Identification and Characterization of Discontinuities using Advanced InSAR Techniques
Giacomo Falorni, Bruce Macdonald, Jean Pascal Iannacone, Fabrizio Novali
Advanced InSAR techniques are capable of measuring and accurately characterizing ground deformation
due to their unique capacity to provide dense point clouds of deformation measurements coupled with
a history of movement over time. This information often highlights discontinuities or anomalies in
ground displacement patterns that can be caused by the surface expression of active faults or by the
opening of faults/fractures at depth. Ground deformation monitoring provides valuable input to the
study and characterization of discrete fracture networks in many different sectors. We will show here
applications related to the mining, oil and gas, and carbon capture and sequestration.
Open pit mines are often the site of significant ground deformation.

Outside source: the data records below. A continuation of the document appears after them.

(* ===== verification/PeerMain.v ===== *)
(** * The peer program

    Models [src/peer/main.cpp] and the start of [runLoop] of
    [src/core/peer/peer_service.cpp]: the arguments, the storage that is opened, the
    socket that is bound, and the rounds of the loop.  [runBlocking] runs the loop
    in the main thread, so an exception that leaves it ends the process. *)

From S2P Require Import Prelude.
From S2P Require Import CxxStd.
From S2P Require Import FileSystem.
From S2P Require Import Storage.
From S2P Require Import Tcp.
From S2P Require Import PeerService.
From S2P Require Import Cli.

(** What a [PeerService] is made with. *)
Record PeerArgs := mk_peer_args {
  advertiseIp : str;
  peerPort : Z;
  storageDir : str;
  maxBytes : Z;
}.

(** 10 GiB. *)
Definition default_max_bytes : Z := 10 * 1024 * 1024 * 1024.

Definition peer_args (argv : list str) : result PeerArgs :=
  p ← stoi 10 (arg argv 2);
  m ← (if 5 <=? zlen argv then stoull (arg argv 4) else Ok default_max_bytes);
  Ok (mk_peer_args (arg argv 1) p (arg argv 3) m).

(** Which of the system calls before the loop succeed. *)
Record Listener := mk_listener {
  socket_succeeds : bool;
  bind_succeeds : Z → bool;     (* by the port of the address *)
  listen_succeeds : bool;
}.

(** How the program ends, or that it is still serving. *)
Inductive peer_run :=
  | UsageExit
  | Uncaught (e : exn)
  | Killed (served : list Conn)
  | Serving (served : list Conn) (s : StorageManager).

Section peer_main.
Context `{IterOrder}.

(** The address gets the low 16 bits of the port. *)
Definition runLoop (env : Env) (l : Listener) (a : PeerArgs) (fs : FS) (rounds : list (Env * Conn))
    : peer_run :=
  let storage := init env (new_storage (storageDir a) (maxBytes a) fs) in
  if negb (socket_succeeds l) then Uncaught (RuntimeError (lit "PeerService socket() failed"))
  else if negb (bind_succeeds l (u16 (peerPort a))) then
    Uncaught (RuntimeError (lit "PeerService bind() failed"))
  else if negb (listen_succeeds l) then
    Uncaught (RuntimeError (lit "PeerService listen() failed"))
  else
    match run_loop rounds storage with
    | (served, Running s) => Serving served s
    | (_, Left e _) => Uncaught e
    | (served, Signalled) => Killed served
    end.

Definition peer_main (env : Env) (l : Listener) (fs : FS) (argv : list str)
    (rounds : list (Env * Conn)) : peer_run :=
  if zlen argv <? 4 then UsageExit
  else match peer_args argv with
       | Ok a => runLoop env l a fs rounds
       | Throw e => Uncaught e
       end.

(** ** Requests in a row *)

(** A well-formed request on each connection. *)
Fixpoint well_formed (rounds : list (Env * Conn)) (rs : list request) (s : StorageManager) : Prop :=
  match rounds, rs with
  | [], [] => True
  | (env, c) :: rounds, r :: rs =>
      sends c = [] ∧ signalled c = false ∧ (∃ rest, stream c = header r ++ newline :: payload r ++ rest) ∧
      request_ok env s r ∧ well_formed rounds rs (answer env r s).2
  | _, _ => False
  end.

(** What the requests ask for, one after the other. *)
Fixpoint answers (rounds : list (Env * Conn)) (rs : list request) (s : StorageManager)
    : list str * StorageManager :=
  match rounds, rs with
  | (env, _) :: rounds, r :: rs =>
      let '(text, s) := answer env r s in
      let '(texts, s) := answers rounds rs s in (text :: texts, s)
  | _, _ => ([], s)
  end.

(** Sent the text and closed once. *)
Definition served_with (round : Env * Conn) (text : str) (c' : Conn) : Prop :=
  sent c' = sent round.2 ++ text ∧ closes c' = S (closes round.2).

Lemma run_loop_answers rounds rs s :
  well_formed rounds rs s →
  ∃ served, run_loop rounds s = (served, Running (answers rounds rs s).2) ∧
    Forall3 served_with rounds (answers rounds rs s).1 served.
Proof.
  revert rs s. induction rounds as [|[env c] rounds IH]; intros [|r rs] s Hw; try done.
  { exists []. split; [done|constructor]. }
  destruct Hw as (Hc & Hk & (rest & Hs) & Hr & Hw). cbn [run_loop answers].
  destruct (serve_spec env r c rest s Hc Hs Hr) as (c' & E & Es & Ec & Ek).
  destruct (IH rs _ Hw) as (served & El & Hf). destruct (answer env r s) as [text s1].
  cbn [fst snd] in *. rewrite E, Ek, Hk, El. destruct (answers rounds rs s1) as [texts s2].
  exists (c' :: served). split; [done|]. constructor; [|done]. by split.
Qed.

(** C19. The peer program, started with the texts of its arguments on a port it can
    bind, answers every well-formed request of every connection, in order, as its
    storage manager over the given directory and limit, and closes each connection
    once; without the last argument the limit is 10 GiB. *)
Theorem peer_program_serves env l fs prog ip port dir max last rounds rs
    (Hport : INT_MIN ≤ port ≤ INT_MAX) (Hmax : 0 ≤ max < 2 ^ 64)
    (Hlast : last = [to_string max] ∨ last = [] ∧ max = default_max_bytes)
    (Hl : socket_succeeds l = true ∧ bind_succeeds l (u16 port) = true ∧ listen_succeeds l = true)
    (Hw : well_formed rounds rs (init env (new_storage dir max fs))) :
  let s0 := init env (new_storage dir max fs) in
  ∃ served, peer_main env l fs (prog :: ip :: to_string port :: dir :: last) rounds =
            Serving served (answers rounds rs s0).2 ∧
    Forall3 served_with rounds (answers rounds rs s0).1 served.
Proof.
  cbn zeta. destruct (run_loop_answers rounds rs _ Hw) as (served & E & Hf). exists served.
  split; [|done].
  assert (peer_args (prog :: ip :: to_string port :: dir :: last) =
          Ok (mk_peer_args ip port dir max)) as Ea.
  { unfold peer_args. cbn [arg nth].
    rewrite <- (app_nil_r (to_string port)), stoi_to_string by (done || apply no_digit_nil).
    destruct Hlast as [->|[-> ->]]; [|done].
    change (5 <=? zlen [prog; ip; to_string port ++ []; dir; to_string max]) with true.
    cbn iota. cbn [nth]. by rewrite stoull_to_string. }
  unfold peer_main. rewrite Ea.
  assert ((zlen (prog :: ip :: to_string port :: dir :: last) <? 4) = false) as ->.
  { apply Z.ltb_ge. unfold zlen. cbn [length]. lia. }
  destruct Hl as (Hs & Hb & Hli). unfold runLoop. cbn [storageDir maxBytes peerPort].
  by rewrite Hs, Hb, Hli, E.
Qed.
End peer_main.

(** ** Witnesses *)

Lemma peer_program_serves_witness :
  let r := PutChunk (lit "ab12") (lit "hello") in
  let c := incoming (header r ++ newline :: payload r) in
  let s0 := init (H := some_order) good_env (new_storage (lit "node") 1000 ∅) in
  ∃ served, peer_main (H := some_order) good_env (mk_listener true (λ _, true) true) ∅
      [lit "peer"; lit "127.0.0.1"; lit "9101"; lit "node"; lit "1000"] [(good_env, c)] =
    Serving served (answers (H := some_order) [(good_env, c)] [r] s0).2 ∧
    Forall3 served_with [(good_env, c)] [OK_line] served.
Proof.
  cbn zeta.
  refine (peer_program_serves (H := some_order) good_env (mk_listener true (λ _, true) true) ∅
    (lit "peer") (lit "127.0.0.1") 9101 (lit "node") 1000 [lit "1000"]
    [(good_env, incoming (header (PutChunk (lit "ab12") (lit "hello")) ++ newline ::
      payload (PutChunk (lit "ab12") (lit "hello"))))]
    [PutChunk (lit "ab12") (lit "hello")] ltac:(unfold INT_MIN, INT_MAX; lia) ltac:(lia)
    (or_introl eq_refl) (conj eq_refl (conj eq_refl eq_refl)) _).
  split; [done|]. split; [done|]. split; [exists []; by_eval|]. split; [|done].
  split; [by_eval|]. split; [by_eval|]. split; [by_eval|done].
Defined.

This can be caused by the geometry
of the slopes and the steep gradients. The interaction of these factors with the geometry of the fracture
networks plays an important role in controlling deformation patterns. The use of recent satellites with
steerable beams allows all but the steepest pit slopes to be monitored by InSAR techniques as it is
possible to optimize the viewing angle and minimize areas not visible to the satellite. Typically pit walls
are reflective to the satellite signal and produce a high density of measurement points that provide a
detailed picture of ongoing slope deformations. This information accurately depicts the boundaries of
the movements, can highlight areas in which deformation trends change abruptly, identify if movement
is also occurring behind the pit crest and even highlight active faults within pits or their immediate
surroundings. We show several examples from operational open pit mines.
Over many producing reservoirs ground movement is induced by the production of hydrocarbons as well
as by enhanced recovery techniques. Detailed surface deformation observations can be used to identify
areas with strong differential movement, which often correspond to the surface expression of active
faults. We show an example in which a subsurface fault map derived from 3-D seismic imaging is
integrated with information on previously undetected active faults derived from advanced InSAR
processing to produce a comprehensive fault map.
In carbon capture and sequestration the integrity of the seal is a fundamental requisite for the safe
subterranean storage of CO2. Monitoring of surface deformation can provide valuable information on
the subsurface pressure field and act as an early warning system for potential leakages. We show an
example in which high resolution surface deformation monitoring provided the first indications of
problems with CO2 storage at a site and, coupled with geomechanical modeling, led to the suspension of
injection due to concerns of a potential CO2 to surface event.
There are many other fields in which a detailed overview of surface deformation has highlighted active
faulting, including the geothermal sector, fracking, gas storage, landslides and tunneling.